Record extracts:
┄┄┄┄┄┄┄┄┄┄

(* ===== verification/ElfSpec.v ===== *)
(** * What the loader does

    The pages that [Elf.elf32_load] has loaded are described by an image: the rights and
    the contents of each page.  Every step of the loader changes one page of the image.
    From this follows what a loaded program finds in its memory. *)

From stdpp Require Import gmap.
From S2P Require Import Prelude Error BitAlloc Bitmap Config Addr Paging Frame Phys KMem UserSpace AddrSpace.
From S2P Require Import Perm Mappings VmemSpec Cow NewVmem VirtManager PageAlloc UserMap Fork Spaces MemorySafety UserCopy Elf.
#[local] Open Scope Z_scope.

(** ** Images *)

Definition Image : Type := Z → option (AccessPermission * (Z → Z)).

Definition image_set (I : Image) (q : Z) (c : AccessPermission * (Z → Z)) : Image :=
  fun r => if r =? q then Some c else I r.

Section Spec.
Context {CF : Config} {HC : ConfigOk} {UA : UserAbove} {P : Type} {IM : IdentityMap P} {PM : KMem.PreMapped P}.
Variable x0 : Inner Bitmap.
Hypothesis Hi0 : Frame.inv x0.
Variables (R : list FrameAddress) (v0 : Vmem) (m0 : Z → Z).
Implicit Types (v : Vmem) (s : MemState P) (I : Image).

(** The entry of a page shows a page of the image. *)
Definition shown s (o : option PageTableEntry) (c : option (AccessPermission * (Z → Z))) : Prop :=
  match c with
  | None => o = None
  | Some (access, b) => exists e, o = Some e /\ PageTableEntry.is_cow e = false /\ pte_writable e = is_writable access /\
      owners s e = 1 /\ forall off, 0 <= off < PAGE_SIZE -> page_byte (memory s) e off = b off
  end.

(** What holds in every case: nothing but the address space that is being loaded has changed. *)
Record contained v s : Prop := {
  ct_sound : sound x0 R v s;
  ct_vec : vec (phys s) = [];
  ct_shell : shell v = shell v0;
  ct_mem : mem_same x0 R m0 (memory s)
}.

Record loading v s I : Prop := {
  ld_contained : contained v s;
  ld_pages q : user_page q -> shown s (mapping v q) (I q)
}.

(** A frame with one owner is mapped at one page. *)
Lemma single_page v s q q' e e' : sound x0 R v s -> user_page q -> user_page q' -> mapping v q = Some e -> mapping v q' = Some e' ->
  fn_raw (pte_frame e') = fn_raw (pte_frame e) -> owners s e = 1 -> q' = q.
Proof.
  intros Hs Hq Hq' He He' Hf Ho. destruct (decide (q' = q)) as [|Hne]; [done|exfalso].
  destruct (mapped_owned _ _ _ _ _ _ Hs Hq He) as (Hn & _ & _). destruct Hs as [_ (_ & _ & _ & Hrc)].
  destruct (user_frames_set (mapping v) q Hq) as (X & HX & HX'). rewrite He in HX. simpl in HX.
  assert (handle e' ∈ X) as Hin.
  { specialize (HX' None). simpl in HX'. rewrite <- HX'. apply user_frames_elem. exists q', e'. split; [done|].
    unfold view_set. destruct (Z.eqb_spec q' q); [done|]. done. }
  unfold owners in Ho. rewrite Hrc in Ho by apply Hn. unfold handles in Ho. rewrite HX in Ho. apply elem_of_Permutation in Hin as [Y HY].
  rewrite HY in Ho. unfold handle in Ho. rewrite Hf in Ho. simpl in Ho. rewrite !Frame.occ_cons, !Z.eqb_refl in Ho.
  pose proof (Frame.inv_rc x0 Hi0 _ (proj1 Hn)).
  pose proof (Frame.occ_nonneg (fn_raw (pte_frame e)) ((Y ++ table_frames v ++ own_frames v) ++ R)). simpl in *. lia.
Qed.

Lemma frame_fits v s q e : sound x0 R v s -> user_page q -> mapping v q = Some e ->
  numbered (pte_frame e) /\ (fn_raw (pte_frame e) + 1) * FRAME_SIZE <= MEMORY_SIZE.
Proof.
  intros Hs Hu He. destruct (mapped_owned _ _ _ _ _ _ Hs Hu He) as (Hn & _ & Hin).
  split; [done|]. pose proof (held_rc x0 Hi0 _ _ _ (proj2 Hs) (proj1 Hn) Hin) as Hrc.
  destruct (decide (Frame.NFRAMES <= fn_raw (pte_frame e))) as [Hge|Hlt].
  { rewrite Frame.rc_out in Hrc; [lia|apply Hs|done]. }
  unfold Frame.NFRAMES in Hlt. pose proof (Z.div_mod MEMORY_SIZE FRAME_SIZE ltac:(done)).
  pose proof (Z.mod_pos_bound MEMORY_SIZE FRAME_SIZE ltac:(done)). pages. lia.
Qed.

Lemma page_bytes q off : 0 <= off < PAGE_SIZE -> (q * PAGE_SIZE + off) / PAGE_SIZE = q /\ (q * PAGE_SIZE + off) mod PAGE_SIZE = off.
Proof.
  intros Ho. split; [by rewrite Z.div_add_l, Z.div_small, Z.add_0_r by (done || lia)|].
  by rewrite Z.add_comm, Z.mod_add, Z.mod_small by (done || lia).
Qed.

(** ** Copying to a page *)

Definition overwrite (n src : Z) (b : Z → Z) : Z → Z := fun off => if off <? n then m0 (src + off) else b off.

┄┄┄┄┄┄┄┄┄┄

Problem statement:
Reproduce the material above, keeping every line intact.

Exercise response:
(* ===== verification/ElfSpec.v ===== *)
(** * What the loader does

    The pages that [Elf.elf32_load] has loaded are described by an image: the rights and
    the contents of each page.  Every step of the loader changes one page of the image.
    From this follows what a loaded program finds in its memory. *)

From stdpp Require Import gmap.
From S2P Require Import Prelude Error BitAlloc Bitmap Config Addr Paging Frame Phys KMem UserSpace AddrSpace.
From S2P Require Import Perm Mappings VmemSpec Cow NewVmem VirtManager PageAlloc UserMap Fork Spaces MemorySafety UserCopy Elf.
#[local] Open Scope Z_scope.

(** ** Images *)

Definition Image : Type := Z → option (AccessPermission * (Z → Z)).

Definition image_set (I : Image) (q : Z) (c : AccessPermission * (Z → Z)) : Image :=
  fun r => if r =? q then Some c else I r.

Section Spec.
Context {CF : Config} {HC : ConfigOk} {UA : UserAbove} {P : Type} {IM : IdentityMap P} {PM : KMem.PreMapped P}.
Variable x0 : Inner Bitmap.
Hypothesis Hi0 : Frame.inv x0.
Variables (R : list FrameAddress) (v0 : Vmem) (m0 : Z → Z).
Implicit Types (v : Vmem) (s : MemState P) (I : Image).

(** The entry of a page shows a page of the image. *)
Definition shown s (o : option PageTableEntry) (c : option (AccessPermission * (Z → Z))) : Prop :=
  match c with
  | None => o = None
  | Some (access, b) => exists e, o = Some e /\ PageTableEntry.is_cow e = false /\ pte_writable e = is_writable access /\
      owners s e = 1 /\ forall off, 0 <= off < PAGE_SIZE -> page_byte (memory s) e off = b off
  end.

(** What holds in every case: nothing but the address space that is being loaded has changed. *)
Record contained v s : Prop := {
  ct_sound : sound x0 R v s;
  ct_vec : vec (phys s) = [];
  ct_shell : shell v = shell v0;
  ct_mem : mem_same x0 R m0 (memory s)
}.

Record loading v s I : Prop := {
  ld_contained : contained v s;
  ld_pages q : user_page q -> shown s (mapping v q) (I q)
}.

(** A frame with one owner is mapped at one page. *)
Lemma single_page v s q q' e e' : sound x0 R v s -> user_page q -> user_page q' -> mapping v q = Some e -> mapping v q' = Some e' ->
  fn_raw (pte_frame e') = fn_raw (pte_frame e) -> owners s e = 1 -> q' = q.
Proof.
  intros Hs Hq Hq' He He' Hf Ho. destruct (decide (q' = q)) as [|Hne]; [done|exfalso].
  destruct (mapped_owned _ _ _ _ _ _ Hs Hq He) as (Hn & _ & _). destruct Hs as [_ (_ & _ & _ & Hrc)].
  destruct (user_frames_set (mapping v) q Hq) as (X & HX & HX'). rewrite He in HX. simpl in HX.
  assert (handle e' ∈ X) as Hin.
  { specialize (HX' None). simpl in HX'. rewrite <- HX'. apply user_frames_elem. exists q', e'. split; [done|].
    unfold view_set. destruct (Z.eqb_spec q' q); [done|]. done. }
  unfold owners in Ho. rewrite Hrc in Ho by apply Hn. unfold handles in Ho. rewrite HX in Ho. apply elem_of_Permutation in Hin as [Y HY].
  rewrite HY in Ho. unfold handle in Ho. rewrite Hf in Ho. simpl in Ho. rewrite !Frame.occ_cons, !Z.eqb_refl in Ho.
  pose proof (Frame.inv_rc x0 Hi0 _ (proj1 Hn)).
  pose proof (Frame.occ_nonneg (fn_raw (pte_frame e)) ((Y ++ table_frames v ++ own_frames v) ++ R)). simpl in *. lia.
Qed.

Lemma frame_fits v s q e : sound x0 R v s -> user_page q -> mapping v q = Some e ->
  numbered (pte_frame e) /\ (fn_raw (pte_frame e) + 1) * FRAME_SIZE <= MEMORY_SIZE.
Proof.
  intros Hs Hu He. destruct (mapped_owned _ _ _ _ _ _ Hs Hu He) as (Hn & _ & Hin).
  split; [done|]. pose proof (held_rc x0 Hi0 _ _ _ (proj2 Hs) (proj1 Hn) Hin) as Hrc.
  destruct (decide (Frame.NFRAMES <= fn_raw (pte_frame e))) as [Hge|Hlt].
  { rewrite Frame.rc_out in Hrc; [lia|apply Hs|done]. }
  unfold Frame.NFRAMES in Hlt. pose proof (Z.div_mod MEMORY_SIZE FRAME_SIZE ltac:(done)).
  pose proof (Z.mod_pos_bound MEMORY_SIZE FRAME_SIZE ltac:(done)). pages. lia.
Qed.

Lemma page_bytes q off : 0 <= off < PAGE_SIZE -> (q * PAGE_SIZE + off) / PAGE_SIZE = q /\ (q * PAGE_SIZE + off) mod PAGE_SIZE = off.
Proof.
  intros Ho. split; [by rewrite Z.div_add_l, Z.div_small, Z.add_0_r by (done || lia)|].
  by rewrite Z.add_comm, Z.mod_add, Z.mod_small by (done || lia).
Qed.

(** ** Copying to a page *)

Definition overwrite (n src : Z) (b : Z → Z) : Z → Z := fun off => if off <? n then m0 (src + off) else b off.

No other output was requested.